* Source material:
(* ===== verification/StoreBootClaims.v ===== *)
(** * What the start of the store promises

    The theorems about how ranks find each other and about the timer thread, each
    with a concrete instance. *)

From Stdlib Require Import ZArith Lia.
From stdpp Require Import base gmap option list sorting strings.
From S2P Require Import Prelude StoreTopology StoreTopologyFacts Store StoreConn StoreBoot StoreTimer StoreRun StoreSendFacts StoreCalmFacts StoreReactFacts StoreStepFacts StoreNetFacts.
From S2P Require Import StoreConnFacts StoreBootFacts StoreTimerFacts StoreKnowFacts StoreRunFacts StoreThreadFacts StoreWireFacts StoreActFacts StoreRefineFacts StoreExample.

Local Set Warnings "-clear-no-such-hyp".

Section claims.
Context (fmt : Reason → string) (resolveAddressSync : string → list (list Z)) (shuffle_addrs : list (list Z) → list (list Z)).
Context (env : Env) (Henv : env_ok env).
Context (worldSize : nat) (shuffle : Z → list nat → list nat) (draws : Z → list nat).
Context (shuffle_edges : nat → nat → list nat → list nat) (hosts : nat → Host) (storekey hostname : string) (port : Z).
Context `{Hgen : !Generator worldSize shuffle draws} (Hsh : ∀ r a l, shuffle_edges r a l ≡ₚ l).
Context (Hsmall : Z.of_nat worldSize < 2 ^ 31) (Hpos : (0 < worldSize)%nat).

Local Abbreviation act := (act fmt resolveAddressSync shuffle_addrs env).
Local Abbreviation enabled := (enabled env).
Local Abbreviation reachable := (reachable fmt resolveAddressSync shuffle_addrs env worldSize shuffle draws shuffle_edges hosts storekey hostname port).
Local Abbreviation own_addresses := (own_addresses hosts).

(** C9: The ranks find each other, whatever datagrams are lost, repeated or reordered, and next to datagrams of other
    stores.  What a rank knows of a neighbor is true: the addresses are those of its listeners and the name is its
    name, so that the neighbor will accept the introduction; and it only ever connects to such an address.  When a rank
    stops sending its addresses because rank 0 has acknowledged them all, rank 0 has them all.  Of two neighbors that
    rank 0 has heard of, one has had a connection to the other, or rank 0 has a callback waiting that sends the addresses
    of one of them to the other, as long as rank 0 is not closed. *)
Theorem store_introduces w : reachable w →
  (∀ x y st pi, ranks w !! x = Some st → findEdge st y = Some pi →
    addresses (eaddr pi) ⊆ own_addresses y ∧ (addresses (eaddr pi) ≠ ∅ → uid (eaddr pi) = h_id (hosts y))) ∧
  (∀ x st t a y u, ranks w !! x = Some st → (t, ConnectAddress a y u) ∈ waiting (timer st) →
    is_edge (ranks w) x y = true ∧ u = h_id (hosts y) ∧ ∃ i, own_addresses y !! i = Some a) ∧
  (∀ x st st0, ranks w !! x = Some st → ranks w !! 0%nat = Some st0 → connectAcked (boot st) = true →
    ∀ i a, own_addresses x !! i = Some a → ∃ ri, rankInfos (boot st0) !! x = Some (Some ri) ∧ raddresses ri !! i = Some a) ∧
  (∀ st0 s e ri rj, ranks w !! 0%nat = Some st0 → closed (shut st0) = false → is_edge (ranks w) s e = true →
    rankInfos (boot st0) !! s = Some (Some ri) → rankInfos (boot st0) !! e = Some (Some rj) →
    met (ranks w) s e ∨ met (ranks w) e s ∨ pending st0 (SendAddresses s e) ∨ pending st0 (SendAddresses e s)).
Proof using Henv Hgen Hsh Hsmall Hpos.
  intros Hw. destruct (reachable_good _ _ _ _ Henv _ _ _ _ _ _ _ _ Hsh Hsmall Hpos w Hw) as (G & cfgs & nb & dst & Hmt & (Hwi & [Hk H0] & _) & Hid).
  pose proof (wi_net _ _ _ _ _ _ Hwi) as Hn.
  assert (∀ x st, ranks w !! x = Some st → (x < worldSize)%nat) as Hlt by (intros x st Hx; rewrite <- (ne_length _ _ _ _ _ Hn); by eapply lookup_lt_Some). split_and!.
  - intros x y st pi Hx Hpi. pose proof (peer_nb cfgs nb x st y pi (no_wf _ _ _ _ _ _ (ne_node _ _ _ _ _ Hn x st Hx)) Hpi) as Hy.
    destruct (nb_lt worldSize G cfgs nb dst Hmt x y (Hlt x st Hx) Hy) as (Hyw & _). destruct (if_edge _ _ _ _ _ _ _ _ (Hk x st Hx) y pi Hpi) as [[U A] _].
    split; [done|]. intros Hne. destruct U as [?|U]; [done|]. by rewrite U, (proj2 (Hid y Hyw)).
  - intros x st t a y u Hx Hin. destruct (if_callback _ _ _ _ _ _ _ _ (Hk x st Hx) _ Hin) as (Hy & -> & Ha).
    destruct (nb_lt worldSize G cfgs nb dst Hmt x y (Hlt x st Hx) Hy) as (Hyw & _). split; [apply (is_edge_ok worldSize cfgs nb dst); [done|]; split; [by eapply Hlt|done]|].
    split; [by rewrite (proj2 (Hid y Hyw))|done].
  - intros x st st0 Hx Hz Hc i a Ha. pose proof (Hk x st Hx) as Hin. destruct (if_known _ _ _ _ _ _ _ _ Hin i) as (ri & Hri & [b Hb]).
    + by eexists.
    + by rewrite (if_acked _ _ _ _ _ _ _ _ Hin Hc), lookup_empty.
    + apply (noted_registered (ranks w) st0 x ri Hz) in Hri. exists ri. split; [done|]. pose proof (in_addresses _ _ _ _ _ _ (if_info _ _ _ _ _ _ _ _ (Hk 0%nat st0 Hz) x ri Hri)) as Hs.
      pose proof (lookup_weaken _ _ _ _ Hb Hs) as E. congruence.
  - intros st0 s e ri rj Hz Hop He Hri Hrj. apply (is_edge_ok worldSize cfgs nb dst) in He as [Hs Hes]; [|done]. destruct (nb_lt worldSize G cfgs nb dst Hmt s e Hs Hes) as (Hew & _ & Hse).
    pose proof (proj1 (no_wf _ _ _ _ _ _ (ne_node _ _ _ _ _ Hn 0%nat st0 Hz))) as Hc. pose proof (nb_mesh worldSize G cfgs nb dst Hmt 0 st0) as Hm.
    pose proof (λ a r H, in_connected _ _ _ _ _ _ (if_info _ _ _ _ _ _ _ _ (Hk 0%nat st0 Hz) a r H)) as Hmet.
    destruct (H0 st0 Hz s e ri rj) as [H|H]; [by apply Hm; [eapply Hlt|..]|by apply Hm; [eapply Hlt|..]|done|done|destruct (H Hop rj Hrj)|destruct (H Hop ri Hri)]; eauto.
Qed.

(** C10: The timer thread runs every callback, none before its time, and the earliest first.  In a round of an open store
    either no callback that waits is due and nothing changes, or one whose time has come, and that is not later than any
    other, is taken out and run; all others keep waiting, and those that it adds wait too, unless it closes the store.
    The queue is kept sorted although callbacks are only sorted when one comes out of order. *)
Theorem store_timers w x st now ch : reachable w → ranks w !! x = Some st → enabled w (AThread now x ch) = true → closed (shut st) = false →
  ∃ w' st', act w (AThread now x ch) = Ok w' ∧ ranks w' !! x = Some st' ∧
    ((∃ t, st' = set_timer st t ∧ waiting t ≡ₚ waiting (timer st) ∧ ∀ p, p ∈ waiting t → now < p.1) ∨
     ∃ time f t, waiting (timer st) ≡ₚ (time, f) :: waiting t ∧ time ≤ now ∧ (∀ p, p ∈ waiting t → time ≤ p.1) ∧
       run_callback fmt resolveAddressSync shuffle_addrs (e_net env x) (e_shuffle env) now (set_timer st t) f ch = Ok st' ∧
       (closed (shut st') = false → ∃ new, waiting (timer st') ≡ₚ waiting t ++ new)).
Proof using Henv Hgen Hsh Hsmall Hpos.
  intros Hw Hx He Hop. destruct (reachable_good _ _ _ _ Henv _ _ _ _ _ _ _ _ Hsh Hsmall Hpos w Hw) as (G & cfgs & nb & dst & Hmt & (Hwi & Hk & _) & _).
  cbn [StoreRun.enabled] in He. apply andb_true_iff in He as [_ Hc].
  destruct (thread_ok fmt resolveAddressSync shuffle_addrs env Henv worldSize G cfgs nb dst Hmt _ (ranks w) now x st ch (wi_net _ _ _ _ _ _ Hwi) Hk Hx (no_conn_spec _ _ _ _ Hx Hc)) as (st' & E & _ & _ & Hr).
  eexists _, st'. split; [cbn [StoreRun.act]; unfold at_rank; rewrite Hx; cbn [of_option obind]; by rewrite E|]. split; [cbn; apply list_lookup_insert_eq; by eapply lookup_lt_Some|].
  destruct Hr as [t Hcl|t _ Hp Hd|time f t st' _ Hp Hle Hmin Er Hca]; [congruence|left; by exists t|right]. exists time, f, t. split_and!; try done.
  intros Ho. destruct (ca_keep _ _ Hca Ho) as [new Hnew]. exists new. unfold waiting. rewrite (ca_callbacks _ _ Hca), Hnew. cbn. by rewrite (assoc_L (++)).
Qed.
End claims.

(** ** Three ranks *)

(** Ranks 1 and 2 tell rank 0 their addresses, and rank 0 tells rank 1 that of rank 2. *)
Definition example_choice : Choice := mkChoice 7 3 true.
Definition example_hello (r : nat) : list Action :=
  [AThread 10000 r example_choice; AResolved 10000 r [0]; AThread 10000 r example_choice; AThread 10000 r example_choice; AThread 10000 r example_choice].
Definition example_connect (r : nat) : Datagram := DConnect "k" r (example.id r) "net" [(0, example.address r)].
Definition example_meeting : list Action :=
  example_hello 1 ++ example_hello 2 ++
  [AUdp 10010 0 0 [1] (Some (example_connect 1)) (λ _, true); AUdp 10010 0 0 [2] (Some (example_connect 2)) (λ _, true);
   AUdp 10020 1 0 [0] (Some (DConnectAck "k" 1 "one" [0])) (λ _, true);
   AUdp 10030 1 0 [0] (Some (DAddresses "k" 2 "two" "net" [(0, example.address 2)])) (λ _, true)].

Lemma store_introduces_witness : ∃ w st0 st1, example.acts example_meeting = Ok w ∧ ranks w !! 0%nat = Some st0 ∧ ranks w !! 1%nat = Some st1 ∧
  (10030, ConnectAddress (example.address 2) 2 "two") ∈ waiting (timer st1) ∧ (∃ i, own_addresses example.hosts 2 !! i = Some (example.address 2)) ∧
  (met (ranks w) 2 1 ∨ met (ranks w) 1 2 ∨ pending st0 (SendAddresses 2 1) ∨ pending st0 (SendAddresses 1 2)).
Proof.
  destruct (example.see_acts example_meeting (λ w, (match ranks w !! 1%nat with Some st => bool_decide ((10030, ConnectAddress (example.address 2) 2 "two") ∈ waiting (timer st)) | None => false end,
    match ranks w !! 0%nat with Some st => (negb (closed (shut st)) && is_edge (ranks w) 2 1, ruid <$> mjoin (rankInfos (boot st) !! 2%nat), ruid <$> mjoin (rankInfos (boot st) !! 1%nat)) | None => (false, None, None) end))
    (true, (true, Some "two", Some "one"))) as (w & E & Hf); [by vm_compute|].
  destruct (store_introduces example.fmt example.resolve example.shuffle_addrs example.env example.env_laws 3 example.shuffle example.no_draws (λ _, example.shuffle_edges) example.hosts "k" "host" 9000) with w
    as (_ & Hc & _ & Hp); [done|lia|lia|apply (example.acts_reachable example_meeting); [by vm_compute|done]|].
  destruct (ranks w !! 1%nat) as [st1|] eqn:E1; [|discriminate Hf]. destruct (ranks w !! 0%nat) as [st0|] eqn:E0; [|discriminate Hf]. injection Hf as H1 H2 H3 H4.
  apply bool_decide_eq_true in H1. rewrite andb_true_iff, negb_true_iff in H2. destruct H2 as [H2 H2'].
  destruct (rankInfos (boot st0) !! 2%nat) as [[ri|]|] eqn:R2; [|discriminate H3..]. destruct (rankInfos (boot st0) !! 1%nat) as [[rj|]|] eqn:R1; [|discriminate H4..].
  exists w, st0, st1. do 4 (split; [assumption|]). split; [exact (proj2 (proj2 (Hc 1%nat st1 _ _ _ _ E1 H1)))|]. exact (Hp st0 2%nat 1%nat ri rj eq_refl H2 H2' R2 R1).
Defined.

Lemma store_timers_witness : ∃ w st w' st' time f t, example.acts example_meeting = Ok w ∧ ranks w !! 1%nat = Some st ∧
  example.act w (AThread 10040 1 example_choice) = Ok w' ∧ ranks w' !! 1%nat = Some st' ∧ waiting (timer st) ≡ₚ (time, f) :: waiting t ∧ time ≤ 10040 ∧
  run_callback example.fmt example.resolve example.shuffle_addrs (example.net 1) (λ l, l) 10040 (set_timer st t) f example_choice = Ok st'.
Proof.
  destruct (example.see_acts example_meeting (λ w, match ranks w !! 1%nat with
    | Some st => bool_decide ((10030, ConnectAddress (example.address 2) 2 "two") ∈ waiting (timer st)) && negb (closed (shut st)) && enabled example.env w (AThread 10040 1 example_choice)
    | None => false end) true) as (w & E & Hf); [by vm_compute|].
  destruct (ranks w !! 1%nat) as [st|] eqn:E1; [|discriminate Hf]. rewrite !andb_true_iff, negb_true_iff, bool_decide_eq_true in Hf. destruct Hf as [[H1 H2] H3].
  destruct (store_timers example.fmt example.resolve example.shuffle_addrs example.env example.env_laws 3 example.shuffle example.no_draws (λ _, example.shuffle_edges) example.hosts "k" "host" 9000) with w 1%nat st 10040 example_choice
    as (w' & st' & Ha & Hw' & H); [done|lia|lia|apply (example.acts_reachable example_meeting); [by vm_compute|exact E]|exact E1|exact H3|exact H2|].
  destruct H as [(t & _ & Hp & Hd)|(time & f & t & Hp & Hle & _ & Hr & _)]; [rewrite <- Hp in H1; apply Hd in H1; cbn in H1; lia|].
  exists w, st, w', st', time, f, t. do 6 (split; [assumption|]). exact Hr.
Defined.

* Assigned task: In the data above, which lines lie between the line with "Definition example_connect (r" and the line with "(example.address 2)) ∧", inclusive? Print those lines exactly and nothing else.

* Response box:
Definition example_connect (r : nat) : Datagram := DConnect "k" r (example.id r) "net" [(0, example.address r)].
Definition example_meeting : list Action :=
  example_hello 1 ++ example_hello 2 ++
  [AUdp 10010 0 0 [1] (Some (example_connect 1)) (λ _, true); AUdp 10010 0 0 [2] (Some (example_connect 2)) (λ _, true);
   AUdp 10020 1 0 [0] (Some (DConnectAck "k" 1 "one" [0])) (λ _, true);
   AUdp 10030 1 0 [0] (Some (DAddresses "k" 2 "two" "net" [(0, example.address 2)])) (λ _, true)].

Lemma store_introduces_witness : ∃ w st0 st1, example.acts example_meeting = Ok w ∧ ranks w !! 0%nat = Some st0 ∧ ranks w !! 1%nat = Some st1 ∧
  (10030, ConnectAddress (example.address 2) 2 "two") ∈ waiting (timer st1) ∧ (∃ i, own_addresses example.hosts 2 !! i = Some (example.address 2)) ∧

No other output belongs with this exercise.